When Meesha Shafi sang poet Faiz Ahmed Faiz’s urdu nazm ‘Dasht E Tanhai’, which is originally titled ‘Yaad’, for Coke Studio, Pakistan, it repopularised a song that had not been heard in quite a while.
The originator of the song, ghazal exponent Iqbal Bano, was born in Delhi in 1935, and studied music under Ustad Chaand Khan of the Delhi gharana. In 1952, Bano married and settled in Multan in Pakistan, never to return. From the 1970s, she sang for Radio Pakistan alongside pursuing a career in playback signing for films.
Trained in classical Hindustani music and performing dadra and thumri, Bano transformed the ghazal into something of a post-Partition revue, taking Urdu poetry of serious themes and giving voice to the Pakistani people’s disenchantment with its leaders.

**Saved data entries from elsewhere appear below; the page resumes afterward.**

Lemma book_new_order m s q d cfg db lines (b : CartTaxBreakdown) tn :
  cart_ready m s q d cfg db → open_order s (book db) = None →
  cart_bill lines (map ca_total_price (cart_of (se_id s) db)) cfg false b →
  varchar_opt 50 tn = Ok tn →
  ∃ db1, book_order s q tn d b b db = Ok (db1, x_order d, false) ∧ books (se_id s) (x_order d) (pz (ct_grand_total b)) db db1.
Proof.
  intros Hr Hopen Hb Htn. unfold book_order, dine_order. rewrite Hopen.
  pose proof (cart_total_nonneg _ _ _ _ _ _ Hr) as H0.
  rewrite (read_bill_spec _ _ _ _ Hb), bind_Ok by (split; [done|exact (cr_bound _ _ _ _ _ _ Hr)]).
  assert (varchar_opt 20 (ct_gst_number b) = Ok (ct_gst_number b)) as ->.
  { rewrite (cb_number _ _ _ _ _ Hb). destruct (gst_enabled cfg); [exact (cr_number _ _ _ _ _ _ Hr)|done]. }
  rewrite bind_Ok, Htn, bind_Ok, (cr_phone _ _ _ _ _ _ Hr), !bind_Ok. unfold insert_order. cbn [o_id].
  pose proof (cr_order _ _ _ _ _ _ Hr) as Hnew. rewrite Hnew. cbn [raise_if]. rewrite !bind_Ok.
  eexists. split; [reflexivity|]. match goal with |- context [orders (book db) ++ [?x]] => set (o := x) end.
  set (bk := Build_order_db _ _ _ _). set (l := {| lk_session := _ |}). set (db0 := with_book bk db).
  assert (add_link l db0 = with_links (λ r, r ++ [l]) db0) as ->.
  { unfold add_link. destruct (existsb _ (links db0)) eqn:E; [|reflexivity]. exfalso. apply (cr_unlinked _ _ _ _ _ _ Hr).
    apply existsb_exists in E as (x & Hx & E). apply list_elem_of_In in Hx. apply andb_prop in E as [E1%bool_decide_eq_true E2%bool_decide_eq_true].
    unfold linked. apply list_elem_of_fmap. exists x. split; [done|]. by apply list_elem_of_filter. }
  assert (linked (se_id s) (with_links (λ r, r ++ [l]) db0) = linked (se_id s) db ++ [x_order d]) as Hl.
  { unfold linked. cbn. rewrite filter_app, map_app, filter_cons, decide_True by done. done. }
  split; try done.
  - rewrite !grand_total_linked. unfold update_session. cbn [book with_sessions with_links].
    change (linked (se_id s) (with_sessions _ _)) with (linked (se_id s) (with_links (λ r, r ++ [l]) db0)). rewrite Hl.
    rewrite map_app, zsum_app. cbn [map]. change (zsum [?x]) with (x + 0). f_equal.
    + f_equal. apply map_ext_in. intros id Hid%list_elem_of_In. apply (order_total_other (book db) id o).
      intros E. apply (cr_unlinked _ _ _ _ _ _ Hr). by rewrite <-E in Hid.
    + change (x_order d) with (o_id o). unfold db0, bk. cbn [book with_book].
      rewrite (order_total_new (book db) o Hnew). cbn. lia.
  - change (x_order d ∈ linked (se_id s) (with_links (λ r, r ++ [l]) db0)). rewrite Hl. apply elem_of_app. right. by left.
Qed.

Lemma book_append m s q d cfg db lines (b : CartTaxBreakdown) tn o :
  cart_ready m s q d cfg db → open_order s (book db) = Some o →
  cart_bill lines (map ca_total_price (cart_of (se_id s) db)) cfg false b →
  ∃ db1, book_order s q tn d b b db = Ok (db1, o_id o, true) ∧ books (se_id s) (o_id o) (pz (ct_grand_total b)) db db1.
Proof.
  intros Hr Hopen Hb. unfold book_order. pose proof (cr_bound _ _ _ _ _ _ Hr) as Hbd. unfold order_bound in Hbd.
  pose proof (cart_total_nonneg _ _ _ _ _ _ Hr) as H0. rewrite Hopen. destruct (cr_open _ _ _ _ _ _ Hr o Hopen) as [Hin Hroom].
  destruct (bill_bounds _ _ _ _ Hb) as (Hall & _). rewrite !Forall_cons in Hall.
  destruct Hall as ([X1 Y1] & _ & [X3 Y3] & [X4 Y4] & [X5 Y5] & [X6 Y6] & _).
  rewrite !Forall_cons in Hroom. destruct Hroom as (R1 & R3 & R4 & R5 & R6 & _).
  unfold add_bill. rewrite (pg_money_plus_exact _ _ _ X1), bind_Ok, (pg_money_plus_exact _ _ _ X3), bind_Ok,
    (pg_money_plus_exact _ _ _ X4), bind_Ok, (pg_money_plus_exact _ _ _ X5), bind_Ok, (pg_money_plus_exact _ _ _ X6), !bind_Ok
    by lia.
  eexists. split; [reflexivity|]. set (o' := set_amounts _ _ _ _ _ _ o).
  assert (is_Some (order_by_id (o_id o) (book db))) as Ho.
  { unfold open_order in Hopen. destruct (str_truthy _); [|done]. destruct (order_by_id _ _) as [x|] eqn:E; [|done].
    case_match; [|done]. injection Hopen as <-. pose proof E as [_ Hx]%find_Some_in. apply bool_decide_eq_true in Hx.
    rewrite Hx, E. by eexists. }
  split; try done. rewrite !grand_total_linked. change (linked (se_id s) (with_book _ db)) with (linked (se_id s) db).
  cbn [book with_book]. apply (zsum_grown _ _ (o_id o)); [exact (cr_once _ _ _ _ _ _ Hr)|exact Hin|..].
  - rewrite order_total_updated by done. rewrite bool_decide_eq_true_2 by done. cbn. unfold order_total.
    destruct Ho as [x Hx]. rewrite Hx. cbn. unfold open_order in Hopen.
    destruct (str_truthy _); [|done]. destruct (order_by_id (str_or _ _) _) as [y|] eqn:E; [|done].
    case_match; [|done]. injection Hopen as <-. pose proof E as [_ Hy]%find_Some_in. apply bool_decide_eq_true in Hy.
    rewrite Hy, E in Hx. by injection Hx as <-.
  - intros x Hx. rewrite order_total_updated by done. rewrite bool_decide_eq_false_2; [done|]. intros [? _]. congruence.
Qed.

(** What a cart row is stored as, and what the kitchen gets for it. *)
Definition serves (order : string) (c : cart_row) (row : order_item) : Prop :=
  oi_order row = order ∧ oi_item row = ca_item c ∧ oi_name row = ca_item_name c ∧ oi_quantity row = ca_quantity c ∧
  oi_unit_price row = ca_unit_price c ∧ oi_total_price row = ca_total_price c.
Definition cooks (kitchen_order : string) (x : cart_row * order_item) (k : kitchen_item) : Prop :=
  ki_kitchen_order k = kitchen_order ∧ ki_order_item k = oi_id x.2 ∧ ki_status k = "queued"%string ∧
  ki_name k = ca_item_name x.1 ∧ ki_quantity k = ca_quantity x.1.

Lemma serves_cooks order kitchen_order cart rows :
  Forall2 (serves order) cart rows →
  Forall2 (cooks kitchen_order) (zip cart rows)
    (map (λ r, {| ki_kitchen_order := kitchen_order; ki_order_item := oi_id r; ki_status := "queued"; ki_name := oi_name r;
                  ki_quantity := oi_quantity r |}) rows).
Proof.
  induction 1 as [|c row cart rows (_ & _ & H1 & H2 & _) _ IH]; [constructor|]. cbn [zip zip_with map]. constructor; [|exact IH]. by split_and!.
Qed.

Lemma stored_serves m order cart (rs : list LineTaxResult) rows :
  length rs = length cart → Forall2 (λ x row, stored_line order x.1 x.2 row) (zip (map (cart_sale m) cart) rs) rows →
  Forall2 (serves order) cart rows.
Proof.
  revert rs rows. induction cart as [|c cart IH]; intros [|r rs] rows Hlen H; try done; inversion H as [|? row ? rows' Hx H']; subst; constructor.
  - destruct Hx as [H1 H2 H3 H4 H5 _ _ _ _ _ _ H6]. by split_and!.
  - apply (IH rs); [by injection Hlen|done].
Qed.

Lemma book_cart m (s : session) q d cfg db (b : CartTaxBreakdown) :
  cart_ready m s q d cfg db →
  cart_bill (map (tax_line cfg) (map (cart_sale m) (cart_of (se_id s) db))) (map ca_total_price (cart_of (se_id s) db)) cfg false b →
  ∃ db1 order ap, book_order s q (option_map (λ t : rtable, tb_number t) (find_table (se_table s) db)) d b b db = Ok (db1, order, ap) ∧
    books (se_id s) order (pz (ct_grand_total b)) db db1.
Proof.
  intros Hr Hb. destruct (open_order s (book db)) as [o|] eqn:Ho.
  - destruct (book_append _ _ _ _ _ _ _ _ (option_map (λ t : rtable, tb_number t) (find_table (se_table s) db)) _ Hr Ho Hb) as (db1 & E & Hbk).
    by eexists _, _, _.
  - destruct (book_new_order _ _ _ _ _ _ _ _ (option_map (λ t : rtable, tb_number t) (find_table (se_table s) db)) Hr Ho Hb (cr_table _ _ _ _ _ _ Hr)) as (db1 & E & Hbk).
    by eexists _, _, _.
Qed.

(** What a placed cart leaves behind. *)
Record placed (s : session) (order kitchen_order : string) (n : Z) (cart : list cart_row) (rows : list order_item) db db' : Prop := {
  pc_total : grand_total (se_id s) db' = grand_total (se_id s) db + n;
  pc_linked : order ∈ linked (se_id s) db';
  pc_items : order_items (book db') = order_items (book db) ++ rows;
  pc_rows : Forall2 (serves order) cart rows;
  pc_carts : carts db' = filter (λ c, ca_session c ≠ se_id s) (carts db);
  pc_receipts : receipts db' = receipts db;
  pc_kitchen : kitchen_orders db' = kitchen_orders db ++
    [{| ko_id := kitchen_order; ko_order := order; ko_restaurant := se_restaurant s; ko_user := se_user s; ko_branch := se_branch s;
        ko_status := "queued" |}];
  pc_cooked : ∃ new, kitchen_items db' = kitchen_items db ++ new ∧ Forall2 (cooks kitchen_order) (zip cart rows) new;
}.

Lemma place_writes_spec m (s : session) q d cfg db (b : CartTaxBreakdown) :
  let cart := cart_of (se_id s) db in
  cart_ready m s q d cfg db →
  cart_bill (map (tax_line cfg) (map (cart_sale m) cart)) (map ca_total_price cart) cfg false b →
  ∃ db' order number ap rows,
    place_writes s q d (map (cart_item_of m) cart) b b db
      = Ok (db', OrderPlaced order number (x_kitchen d) (of_decimal (ct_grand_total b)) ap (Z.of_nat (length cart))) ∧
    placed s order (x_kitchen d) (pz (ct_grand_total b)) cart rows db db' ∧
    Forall2 (λ x row, stored_line order x.1 x.2 row) (zip (map (cart_sale m) cart) (ct_lines b)) rows.
Proof.
  intros cart Hr Hb. unfold place_writes. destruct (book_cart _ _ _ _ _ _ _ Hr Hb) as (db1 & order & ap & E & Hbk).
  rewrite E, bind_Ok. destruct Hbk as [B1 B2 B3 B4 B5 [B6 B7]].
  pose proof (cb_totals _ _ _ _ _ Hb) as Htot. pose proof (cr_bound _ _ _ _ _ _ Hr) as Hbd. fold cart in Hbd.
  rewrite <-(cart_sale_totals m) in Htot, Hbd.
  destruct (insert_items_spec cfg (owner_context s) (order_draw order d) _ _ _ (order_items (book db1)) (cr_fits _ _ _ _ _ _ Hr)
    (cart_sale_priced m cart) (cb_ok _ _ _ _ _ Hb) Htot Hbd) as (rows & Eins & _ & Hrows).
  unfold book_items. rewrite Eins, bind_Ok. rewrite drop_app_length. cbn zeta. rewrite bind_Ok.
  assert (length (ct_lines b) = length cart) as Hlen.
  { by rewrite <-(length_map total_of), (cb_totals _ _ _ _ _ Hb), length_map. }
  eexists _, order, _, ap, rows. rewrite length_map. split; [reflexivity|]. split; [|exact Hrows].
  set (db2 := with_kitchen _ _ _). set (db3 := match find_table _ _ with Some _ => _ | None => _ end).
  assert (links db3 = links db1 ∧ orders (book db3) = orders (book db1) ∧ order_items (book db3) = order_items (book db1) ++ rows ∧
    carts db3 = carts db1 ∧ receipts db3 = receipts db1 ∧ kitchen_items db3 = kitchen_items db2 ∧ kitchen_orders db3 = kitchen_orders db2)
    as (D1 & D2 & D3 & D4 & D5 & D6 & D7).
  { unfold db3. by destruct (find_table _ _). }
  assert (Forall2 (serves order) cart rows) as Hserved by (by apply (stored_serves m order cart (ct_lines b))).
  split.
  - rewrite <-B1. unfold grand_total, orders_of, order_by_id. cbn [links book with_carts]. by rewrite D1, D2.
  - unfold linked. cbn [links with_carts]. by rewrite D1.
  - cbn [book with_carts]. by rewrite D3, B3.
  - exact Hserved.
  - cbn [carts with_carts]. by rewrite D4, B4.
  - cbn [receipts with_carts]. by rewrite D5, B5.
  - cbn [kitchen_orders with_carts]. rewrite D7. unfold db2. cbn. by rewrite B7.
  - eexists. cbn [kitchen_items with_carts]. rewrite D6. unfold db2. cbn. rewrite B6. split; [reflexivity|]. by apply (serves_cooks order).
Qed.
End Cart.

Section Money.
Context {L : Type} `{LedgerApi L} {I : Type}.
Implicit Types (w : hall L I) (db : dine_db I).

(** C11: placing the cart adds to the session's bill exactly what the cart shows, whether
    it opens an order or grows the open one: every cart row becomes an order row at its
    price and quantity and a queued kitchen item of its name and quantity, under the one new
    kitchen order, the sum of the session's orders grows by the
    sum of the cart and the tax of the rows whose price does not contain it, nothing that
    was paid is touched, and the cart, and only this session's, is empty. *)
Theorem cart_becomes_order m (seen : session) q checked d cfg cache' w :
  let cart := cart_of (se_id seen) (h_db w) in
  cart_ready m seen q d cfg (h_db w) → cached_reply (pl_request q) (se_id seen) checked = None →
  get_tax_config (λ id, settings m id) (se_restaurant seen) (x_mono d) (h_cache w) = Ok (cfg, cache') →
  ∃ w' order number b ap rows, place_order m seen q checked true d w
      = (w', Ok (OrderPlaced order number (x_kitchen d) (of_decimal (ct_grand_total b)) ap (Z.of_nat (length cart)))) ∧
    compute_cart_tax (map (tax_line cfg) (map (cart_sale m) cart)) (PDec d_zero) cfg false = Ok b ∧
    placed seen order (x_kitchen d) (zsum (map ca_total_price cart) + zsum (map added_tax rows)) cart rows (h_db w) (h_db w') ∧
    h_bills w' !! se_id seen = None.
Proof.
  intros cart Hr Hcache Hcfg. unfold place_order, place_txn. rewrite Hcache. cbn [negb]. fold cart.
  rewrite bool_decide_eq_false_2 by exact (cr_some _ _ _ _ _ _ Hr). rewrite Hcfg.
  rewrite (tax_lines_priced cfg _ _ (cart_sale_priced m cart)).
  assert (zsum (map sl_total (map (cart_sale m) cart)) < money_bound) as Hmb.
  { rewrite cart_sale_totals. pose proof (cr_bound _ _ _ _ _ _ Hr) as Hbd. fold cart in Hbd. unfold order_bound, money_bound in *. lia. }
  pose proof (lines_input cfg _ (cr_fits _ _ _ _ _ _ Hr) Hmb) as Hin. fold cart in Hin.
  destruct (cart_spec _ _ (PDec d_zero) cfg false Hin) as (b & Eb & Hb). rewrite Eb, (tax_config_again _ _ _ _ _ _ Hcfg).
  pose proof Hb as Hb'. rewrite cart_sale_totals in Hb'.
  destruct (place_writes_spec m seen q d cfg (h_db w) b Hr Hb') as (db' & order & number & ap & rows & E & Hp & Hrows).
  fold cart in E, Hp, Hrows.
  assert (match open_order seen (book (h_db w)) with Some _ => Ok (cfg, cache') | None => Ok (cfg, cache') end = Ok (cfg, cache')) as ->
    by (by destruct (open_order _ _)).
  rewrite (tax_lines_priced cfg _ _ (cart_sale_priced m cart)), Eb, bind_Ok, E.
  destruct (bill_sums order _ cfg b rows 0 Hin (or_intror (conj eq_refl Eb)) Hb Hrows) as (_ & S2 & S3 & _ & S5).
  rewrite cart_sale_totals in S2, S3. pose proof (cart_total_nonneg _ _ _ _ _ _ Hr) as H0. fold cart in H0.
  eexists _, order, number, b, ap, rows. split; [reflexivity|]. split; [done|]. split; [|cbn; apply lookup_delete_eq].
  cbn [h_db _invalidate_bill_cache placed_events emit]. replace (zsum _ + zsum _) with (pz (ct_grand_total b)) by lia.
  unfold remember. destruct (str_truthy _); [|exact Hp]. cbn [h_db on_db]. unfold _save_idempotency.
  destruct (existsb _ _); [exact Hp|]. destruct Hp. by split.
Qed.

Bano sang to please and when it troubled her, to incite. She is most famous for her rendition of ‘Hum dekhenge, lazim hai ke hum bhi dekhenge’, the revolutionary poem by Faiz critiquing General Zia ul Haq’s dictatorial regime in Pakistan in 1985 before a crowd of 50,000 people in Lahore. Those who stood listening to her are said to have hummed along and wept.
Such was the impact of Bano's rendition that she was immediately barred from concerts and television appearances. Her notoriety gave her instant fame. Her ghazals became anthems of rebellion largely fuelled by Faiz’s incantatory poetry.
When Bano sang Dasht E Tanhai for a television programme, it became the gold standard for the intricately composed song. Moreover, her voice had the perfect blend of rasp and raag – she was singing to entertain but also calling for listeners to awaken to a despairing world around them. That is what made her singing special – it had a duty beyond music.